RECORDS FOR THE TASK below:

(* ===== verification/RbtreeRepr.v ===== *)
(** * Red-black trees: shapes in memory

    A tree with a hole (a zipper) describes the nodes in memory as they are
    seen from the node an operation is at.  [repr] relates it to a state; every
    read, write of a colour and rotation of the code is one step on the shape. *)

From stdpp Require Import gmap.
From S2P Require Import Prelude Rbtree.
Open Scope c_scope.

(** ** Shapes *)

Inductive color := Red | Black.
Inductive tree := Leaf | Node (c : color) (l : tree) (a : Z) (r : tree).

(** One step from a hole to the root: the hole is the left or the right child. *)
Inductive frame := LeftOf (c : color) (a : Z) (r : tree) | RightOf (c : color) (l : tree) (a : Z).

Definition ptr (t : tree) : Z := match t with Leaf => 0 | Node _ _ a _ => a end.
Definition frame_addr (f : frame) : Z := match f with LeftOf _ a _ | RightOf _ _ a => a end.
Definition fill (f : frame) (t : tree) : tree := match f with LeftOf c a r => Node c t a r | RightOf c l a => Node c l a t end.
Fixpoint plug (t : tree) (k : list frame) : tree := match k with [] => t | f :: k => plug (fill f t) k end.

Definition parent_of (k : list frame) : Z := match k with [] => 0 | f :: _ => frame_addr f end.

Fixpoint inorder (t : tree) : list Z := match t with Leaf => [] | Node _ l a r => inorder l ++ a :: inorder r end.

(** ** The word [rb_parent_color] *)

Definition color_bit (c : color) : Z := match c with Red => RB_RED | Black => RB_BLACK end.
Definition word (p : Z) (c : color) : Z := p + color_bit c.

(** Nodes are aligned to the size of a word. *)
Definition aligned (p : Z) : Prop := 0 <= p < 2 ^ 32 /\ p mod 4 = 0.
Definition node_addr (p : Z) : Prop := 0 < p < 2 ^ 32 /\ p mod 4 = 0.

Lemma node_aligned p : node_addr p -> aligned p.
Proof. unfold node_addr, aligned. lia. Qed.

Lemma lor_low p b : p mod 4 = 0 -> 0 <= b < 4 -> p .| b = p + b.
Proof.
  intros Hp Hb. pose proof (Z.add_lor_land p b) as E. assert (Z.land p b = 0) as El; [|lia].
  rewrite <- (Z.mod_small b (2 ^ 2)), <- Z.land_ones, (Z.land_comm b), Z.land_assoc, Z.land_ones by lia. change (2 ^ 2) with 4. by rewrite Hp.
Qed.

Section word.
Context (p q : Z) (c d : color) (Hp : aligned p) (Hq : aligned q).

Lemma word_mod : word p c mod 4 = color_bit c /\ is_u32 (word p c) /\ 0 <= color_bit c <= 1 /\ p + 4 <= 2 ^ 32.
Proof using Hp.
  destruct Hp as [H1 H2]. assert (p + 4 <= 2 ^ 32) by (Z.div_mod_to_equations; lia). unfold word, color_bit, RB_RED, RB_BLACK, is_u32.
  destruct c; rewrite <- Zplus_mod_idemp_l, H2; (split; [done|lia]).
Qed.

End of RECORDS FOR THE TASK.
RECORDS FOR THE TASK below:

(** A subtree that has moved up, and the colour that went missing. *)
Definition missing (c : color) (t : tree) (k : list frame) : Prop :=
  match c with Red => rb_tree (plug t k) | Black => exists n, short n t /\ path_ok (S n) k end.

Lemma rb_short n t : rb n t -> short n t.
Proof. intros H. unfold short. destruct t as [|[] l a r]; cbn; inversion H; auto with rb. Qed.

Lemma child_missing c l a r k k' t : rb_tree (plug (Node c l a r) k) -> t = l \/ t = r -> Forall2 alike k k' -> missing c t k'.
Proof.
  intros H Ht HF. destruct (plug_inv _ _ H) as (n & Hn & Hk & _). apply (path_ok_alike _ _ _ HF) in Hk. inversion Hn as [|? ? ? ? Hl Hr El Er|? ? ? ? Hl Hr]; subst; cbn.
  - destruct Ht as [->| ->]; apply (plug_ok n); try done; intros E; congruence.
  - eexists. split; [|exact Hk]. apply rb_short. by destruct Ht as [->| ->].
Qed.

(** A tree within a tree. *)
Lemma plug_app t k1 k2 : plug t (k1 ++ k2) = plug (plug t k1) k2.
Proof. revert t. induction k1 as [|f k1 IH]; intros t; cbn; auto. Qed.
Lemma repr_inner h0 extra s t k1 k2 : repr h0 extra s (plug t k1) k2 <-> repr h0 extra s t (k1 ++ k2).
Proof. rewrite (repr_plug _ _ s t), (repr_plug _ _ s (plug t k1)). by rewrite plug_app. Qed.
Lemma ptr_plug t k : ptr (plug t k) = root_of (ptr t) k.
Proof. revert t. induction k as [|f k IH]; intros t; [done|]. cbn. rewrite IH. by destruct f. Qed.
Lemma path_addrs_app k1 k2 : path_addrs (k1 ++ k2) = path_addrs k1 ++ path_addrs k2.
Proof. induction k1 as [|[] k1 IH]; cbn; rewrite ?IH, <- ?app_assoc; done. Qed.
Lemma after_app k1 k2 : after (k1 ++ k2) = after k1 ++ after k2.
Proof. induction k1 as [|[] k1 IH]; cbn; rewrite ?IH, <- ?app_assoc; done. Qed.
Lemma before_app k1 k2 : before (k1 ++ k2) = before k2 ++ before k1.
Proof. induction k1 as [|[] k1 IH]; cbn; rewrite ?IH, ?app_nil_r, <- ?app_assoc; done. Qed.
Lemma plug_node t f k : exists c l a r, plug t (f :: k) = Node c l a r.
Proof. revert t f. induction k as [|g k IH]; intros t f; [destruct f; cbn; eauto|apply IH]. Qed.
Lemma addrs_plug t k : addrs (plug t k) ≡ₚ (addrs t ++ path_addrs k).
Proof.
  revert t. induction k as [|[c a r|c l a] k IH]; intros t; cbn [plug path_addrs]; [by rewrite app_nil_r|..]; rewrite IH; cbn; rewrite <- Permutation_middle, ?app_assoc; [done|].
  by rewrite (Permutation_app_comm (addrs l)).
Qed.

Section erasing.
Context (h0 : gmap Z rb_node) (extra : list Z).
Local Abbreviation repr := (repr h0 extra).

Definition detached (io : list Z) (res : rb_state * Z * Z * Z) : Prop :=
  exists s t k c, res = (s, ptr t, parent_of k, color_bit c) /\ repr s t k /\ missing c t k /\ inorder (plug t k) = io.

End of RECORDS FOR THE TASK.
RECORDS FOR THE TASK below:

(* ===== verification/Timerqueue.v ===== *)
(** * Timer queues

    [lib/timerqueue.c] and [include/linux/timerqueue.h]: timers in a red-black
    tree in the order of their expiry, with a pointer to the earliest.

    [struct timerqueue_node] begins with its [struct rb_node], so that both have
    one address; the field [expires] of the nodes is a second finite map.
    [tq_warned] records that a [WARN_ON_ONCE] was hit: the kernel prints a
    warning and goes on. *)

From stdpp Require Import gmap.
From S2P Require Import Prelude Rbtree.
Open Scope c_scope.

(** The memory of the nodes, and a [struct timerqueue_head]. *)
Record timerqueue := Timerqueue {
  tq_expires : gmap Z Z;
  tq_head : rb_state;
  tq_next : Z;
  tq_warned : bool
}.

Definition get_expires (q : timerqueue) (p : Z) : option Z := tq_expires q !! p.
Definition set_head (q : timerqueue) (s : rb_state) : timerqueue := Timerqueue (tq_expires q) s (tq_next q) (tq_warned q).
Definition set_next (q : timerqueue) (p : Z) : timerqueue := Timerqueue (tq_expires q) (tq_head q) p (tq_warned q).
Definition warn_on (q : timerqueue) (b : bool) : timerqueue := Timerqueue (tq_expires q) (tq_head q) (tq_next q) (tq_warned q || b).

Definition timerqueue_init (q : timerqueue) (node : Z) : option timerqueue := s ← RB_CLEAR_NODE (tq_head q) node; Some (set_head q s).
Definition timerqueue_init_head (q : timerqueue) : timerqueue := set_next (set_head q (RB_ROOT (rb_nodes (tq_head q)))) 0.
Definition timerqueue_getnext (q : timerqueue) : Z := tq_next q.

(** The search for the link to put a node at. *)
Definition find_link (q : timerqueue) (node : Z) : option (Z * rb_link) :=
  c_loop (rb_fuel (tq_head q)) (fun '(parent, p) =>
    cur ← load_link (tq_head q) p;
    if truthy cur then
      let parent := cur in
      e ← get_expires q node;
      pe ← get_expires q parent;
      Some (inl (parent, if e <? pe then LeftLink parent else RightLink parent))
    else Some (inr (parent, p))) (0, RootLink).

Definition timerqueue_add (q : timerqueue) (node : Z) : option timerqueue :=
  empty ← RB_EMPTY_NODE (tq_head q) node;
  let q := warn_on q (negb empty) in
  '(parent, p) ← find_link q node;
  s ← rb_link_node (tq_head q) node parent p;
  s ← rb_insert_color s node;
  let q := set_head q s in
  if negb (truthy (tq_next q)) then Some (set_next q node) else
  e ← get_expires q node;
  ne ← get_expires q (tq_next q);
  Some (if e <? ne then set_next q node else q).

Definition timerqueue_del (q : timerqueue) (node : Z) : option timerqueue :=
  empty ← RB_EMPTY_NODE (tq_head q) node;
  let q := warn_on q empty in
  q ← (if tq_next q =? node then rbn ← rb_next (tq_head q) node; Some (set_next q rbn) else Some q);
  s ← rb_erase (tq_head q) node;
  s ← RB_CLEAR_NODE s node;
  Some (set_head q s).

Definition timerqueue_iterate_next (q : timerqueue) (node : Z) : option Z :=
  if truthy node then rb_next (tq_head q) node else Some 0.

End of RECORDS FOR THE TASK.

◆ THE PROBLEM: Once you reach the line with "Lemma plug_node t" in the data above, copy it and every line after it exactly, up to and including the line with "exists s t k".

◆ RESPONSE BELOW:
Lemma plug_node t f k : exists c l a r, plug t (f :: k) = Node c l a r.
Proof. revert t f. induction k as [|g k IH]; intros t f; [destruct f; cbn; eauto|apply IH]. Qed.
Lemma addrs_plug t k : addrs (plug t k) ≡ₚ (addrs t ++ path_addrs k).
Proof.
  revert t. induction k as [|[c a r|c l a] k IH]; intros t; cbn [plug path_addrs]; [by rewrite app_nil_r|..]; rewrite IH; cbn; rewrite <- Permutation_middle, ?app_assoc; [done|].
  by rewrite (Permutation_app_comm (addrs l)).
Qed.

Section erasing.
Context (h0 : gmap Z rb_node) (extra : list Z).
Local Abbreviation repr := (repr h0 extra).

Definition detached (io : list Z) (res : rb_state * Z * Z * Z) : Prop :=
  exists s t k c, res = (s, ptr t, parent_of k, color_bit c) /\ repr s t k /\ missing c t k /\ inorder (plug t k) = io.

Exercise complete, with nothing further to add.